▶ [Stored records]
____
(* ===== verification/PollDefs.v ===== *)
(** * The backend on poll

    [src/poll.c].  The set of descriptors is an array with a capacity of which the first
    [nfds] entries are used; the fdinfo of a descriptor in the map is the index of
    its entry plus one.  [poll_del] moves the last entry to the place of a removed
    one and changes the fdinfo of that other descriptor, so the fdinfos are a store
    here.  The kernel is a parameter of class [PollSys]. *)
From S2P Require Import Prelude Timeval MinHeap EventDefs EventApi EventLoop EvmapDefs Weakrand.

(** * The backend *)

Definition POLLIN : Z := 0x001.
Definition POLLOUT : Z := 0x004.
Definition POLLERR : Z := 0x008.
Definition POLLHUP : Z := 0x010.
Definition POLLNVAL : Z := 0x020.
Definition POLLRDHUP : Z := 0x2000.
Definition sizeof_pollfd : Z := 8.

Record pollfd := Pollfd { pfd_fd : Z; pfd_events : Z; pfd_revents : Z }.

(** [event_set] has [event_count] entries, [event_set_copy] what was last
    allocated for it. *)
Record pollop := Pollop {
  event_count : Z; nfds : Z; realloc_copy : bool; event_set : list pollfd; event_set_copy : list pollfd
}.
(** The backend with the fdinfos ([idxplus1]) of the descriptors in the map. *)
Record poll_state := PollState { pop : pollop; fdinfo : gmap Z Z }.

(** The result of the system call: an error, or the entries with [revents] set and
    their number.  [junk] is what new memory contains. *)
Class PollSys (K : Type) := { poll_call : K → list pollfd → Z → K * (Z + (Z * list pollfd)) }.
Class PollMem := { poll_realloc : Z → bool; junk : pollfd }.

Definition set_events (v : Z) (p : pollfd) : pollfd := Pollfd (pfd_fd p) v (pfd_revents p).
Definition set_revents (v : Z) (p : pollfd) : pollfd := Pollfd (pfd_fd p) (pfd_events p) v.
(** [mm_realloc] of an array to [n] entries; the size in bytes is a [size_t]. *)
Definition resize {PM : PollMem} (l : list pollfd) (n : Z) : option (list pollfd) :=
  if poll_realloc (u64 (n * sizeof_pollfd)) then Some (ztake n l ++ zrepeat junk (n - zlen l)) else None.

Definition poll_init (allocated : bool) : option pollop :=
  if allocated then Some (Pollop 0 0 false [] []) else None.

Section poll.
Context {PM : PollMem}.
Implicit Types (p : pollop) (s : poll_state).

(** The kinds of [events] as conditions of poll. *)
Definition poll_mask (events : Z) : Z :=
  Z.lor (Z.lor (if has events EV_WRITE then POLLOUT else 0) (if has events EV_READ then POLLIN else 0))
    (if has events EV_CLOSED then POLLRDHUP else 0).

Definition poll_grow p : option pollop :=
  if event_count p <=? nfds p + 1 then
    let tmp_event_count := if event_count p <? 32 then 32 else i32 (event_count p * 2) in
    set ← resize (event_set p) tmp_event_count;
    Some (Pollop tmp_event_count (nfds p) true set (event_set_copy p))
  else Some p.

(** The outer [None]: a failed assertion, or outside an array. *)
Definition poll_add s (fd events : Z) : option (poll_state * Z) :=
  if has events EV_SIGNAL then None
  else if negb (has events (Z.lor (Z.lor EV_READ EV_WRITE) EV_CLOSED)) then Some (s, 0)
  else
    match poll_grow (pop s) with
    | None => Some (s, -1)
    | Some p =>
        idx ← fdinfo s !! fd;
        let i := idx - 1 in
        '(p, i, info) ←
          (if 0 <=? i then Some (p, i, fdinfo s)
           else
             let i := nfds p in
             pfd ← zget (event_set p) i;
             set ← zset (event_set p) i (Pollfd fd 0 (pfd_revents pfd));
             Some (Pollop (event_count p) (nfds p + 1) (realloc_copy p) set (event_set_copy p), i, <[fd := i + 1]> (fdinfo s)));
        pfd ← zget (event_set p) i;
        set ← zset (event_set p) i (Pollfd (pfd_fd pfd) (Z.lor (pfd_events pfd) (poll_mask events)) 0);
        Some (PollState (Pollop (event_count p) (nfds p) (realloc_copy p) set (event_set_copy p)) info, 0)
    end.

Definition poll_del s (fd events : Z) : option (poll_state * Z) :=
  if has events EV_SIGNAL then None
  else if negb (has events (Z.lor (Z.lor EV_READ EV_WRITE) EV_CLOSED)) then Some (s, 0)
  else
    idx ← fdinfo s !! fd;
    let p := pop s in
    let i := idx - 1 in
    if i <? 0 then Some (s, -1)
    else
      pfd ← zget (event_set p) i;
      let events := Z.land (pfd_events pfd) (Z.lnot (poll_mask events)) in
      set ← zset (event_set p) i (set_events events pfd);
      let p := Pollop (event_count p) (nfds p) (realloc_copy p) set (event_set_copy p) in
      if negb (events =? 0) then Some (PollState p (fdinfo s), 0)
      else
        let info := <[fd := 0]> (fdinfo s) in
        let n := nfds p - 1 in
        let p := Pollop (event_count p) n (realloc_copy p) (event_set p) (event_set_copy p) in
        if i =? n then Some (PollState p info, 0)
        else
          last ← zget (event_set p) n;
          set ← zset (event_set p) i last;
          idx ← info !! pfd_fd last;
          if negb (idx =? n + 1) then None
          else Some (PollState (Pollop (event_count p) n (realloc_copy p) set (event_set_copy p)) (<[pfd_fd last := i + 1]> info), 0).

(** ** Dispatching *)

(** The array that is given to the kernel: a copy when other threads may run.
    [None] for -1. *)
Definition poll_set (threads : bool) p : option (option pollop) :=
  if threads then
    match (if realloc_copy p then copy ← resize (event_set_copy p) (event_count p); Some (copy, false)
           else Some (event_set_copy p, realloc_copy p)) with
    | None => Some None
    | Some (copy, again) =>
        if zlen copy <? nfds p then None
        else Some (Some (Pollop (event_count p) (nfds p) again (event_set p) (ztake (nfds p) (event_set p) ++ zdrop (nfds p) copy)))
    end
  else Some (Some p).

Definition poll_msec (tv : option timeval) : Z :=
  match tv with
  | None => -1
  | Some tv =>
      let msec := evutil_tv_to_msec_ tv in
      if (msec <? 0) || (INT_MAX <? msec) then INT_MAX else msec
  end.

(** What an entry reports: the events, 0 for nothing. *)
Definition poll_res (what : Z) : Z :=
  let what := if has what (Z.lor (Z.lor POLLHUP POLLERR) POLLNVAL) then Z.lor what (Z.lor POLLIN POLLOUT) else what in
  Z.lor (Z.lor (if has what POLLIN then EV_READ else 0) (if has what POLLOUT then EV_WRITE else 0))
    (if has what POLLRDHUP then EV_CLOSED else 0).

(** The loop over the entries: the calls of [evmap_io_active_] in order. *)
Fixpoint poll_loop (n : nat) (nfds i : Z) (set : list pollfd) : option (list (Z * Z)) :=
  match n with
  | O => Some []
  | S n =>
      let i := if i + 1 =? nfds then 0 else i + 1 in
      pfd ← zget set i;
      rest ← poll_loop n nfds i set;
      let res := poll_res (pfd_revents pfd) in
      Some (if (pfd_revents pfd =? 0) || (res =? 0) then rest else (pfd_fd pfd, res) :: rest)
  end.

Context {K : Type} {SYS : PollSys K}.

(** [poll_dispatch] without its calls of [evmap_io_active_]: the states, what it
    calls it with and the result. *)
Definition poll_collect (threads : bool) (n : positive) (seed : evutil_weakrand_state) (k : K) p (tv : option timeval)
  : option (K * pollop * evutil_weakrand_state * list (Z * Z) * Z) :=
  q ← poll_set threads p;
  match q with
  | None => Some (k, p, seed, [], -1)
  | Some p =>
      let set := if threads then event_set_copy p else event_set p in
      match poll_call k (ztake (nfds p) set) (poll_msec tv) with
      | (k, inl errno) => Some (k, p, seed, [], if errno =? 4 (* EINTR *) then 0 else -1)
      | (k, inr (res, used)) =>
          let set := used ++ zdrop (nfds p) set in
          let p := Pollop (event_count p) (nfds p) (realloc_copy p)
                     (if threads then event_set p else set) (if threads then set else event_set_copy p) in
          if (res =? 0) || (nfds p =? 0) then Some (k, p, seed, [], 0)
          else
            '(seed, i) ← evutil_weakrand_range_ n seed (nfds p);
            reports ← poll_loop (Z.to_nat (nfds p)) (nfds p) i set;
            Some (k, p, seed, reports, 0)
      end
  end.
End poll.

(** ** The backend of a base *)

(** With the seed of the base and the kernel. *)
Record poll_base (K : Type) := PollBase { store : poll_state; weakrand_seed : evutil_weakrand_state; kernel : K }.
Arguments PollBase {K}. Arguments store {K}. Arguments weakrand_seed {K}. Arguments kernel {K}.

Definition set_store {K} (s : poll_state) (b : poll_base K) : poll_base K := PollBase s (weakrand_seed b) (kernel b).
(** The map has allocated the fdinfo of [fd], zero at first. *)
Definition known_fd (fd : Z) (s : poll_state) : poll_state :=
  match fdinfo s !! fd with Some _ => s | None => PollState (pop s) (<[fd := 0]> (fdinfo s)) end.

Section base.
Context {PM : PollMem} {K B2 : Type} {SYS : PollSys K} {SO : Sigop B2} {MA : MapAlloc} {CK : Clock} {RA : Realloc}.

(** The fdinfos are in the store of the backend, none is in the map. *)
#[export] Instance pollops : Eventop (poll_base K) unit := {|
  fdinfo_zero := tt;
  op_add b fd old ev _ := '(s, r) ← poll_add (known_fd fd (store b)) fd ev; Some (set_store s b, tt, r);
  op_del b fd old ev _ := '(s, r) ← poll_del (known_fd fd (store b)) fd ev; Some (set_store s b, tt, r)
|}.

Abbreviation map := (event_map (poll_base K) unit B2).
Abbreviation base := (event_base map).

Fixpoint report_all (l : list (Z * Z)) : prog base unit :=
  match l with
  | [] => mret tt
  | (fd, res) :: l => _ ← evmap_io_active_ fd res; report_all l
  end.

(** [threads]: the base has a lock. *)
Definition poll_dispatch (threads : bool) (tv : option timeval) : prog base Z :=
  b ← get_state;
  let pb := evsel (evmap b) in
  '(k, p, seed, reports, r) ← deref (poll_collect threads (2 ^ 31) (weakrand_seed pb) (kernel pb) (pop (store pb)) tv);
  _ ← put_state (set_map (set_evsel (PollBase (PollState p (fdinfo (store pb))) seed k) (evmap b)) b);
  _ ← report_all reports;
  mret r.
End base.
____
Given the records above, restate word for word only the lines starting at the one with "calls it with and the result. *)" and ending at the one with "seed (nfds p);".

    calls it with and the result. *)
Definition poll_collect (threads : bool) (n : positive) (seed : evutil_weakrand_state) (k : K) p (tv : option timeval)
  : option (K * pollop * evutil_weakrand_state * list (Z * Z) * Z) :=
  q ← poll_set threads p;
  match q with
  | None => Some (k, p, seed, [], -1)
  | Some p =>
      let set := if threads then event_set_copy p else event_set p in
      match poll_call k (ztake (nfds p) set) (poll_msec tv) with
      | (k, inl errno) => Some (k, p, seed, [], if errno =? 4 (* EINTR *) then 0 else -1)
      | (k, inr (res, used)) =>
          let set := used ++ zdrop (nfds p) set in
          let p := Pollop (event_count p) (nfds p) (realloc_copy p)
                     (if threads then event_set p else set) (if threads then set else event_set_copy p) in
          if (res =? 0) || (nfds p =? 0) then Some (k, p, seed, [], 0)
          else
            '(seed, i) ← evutil_weakrand_range_ n seed (nfds p);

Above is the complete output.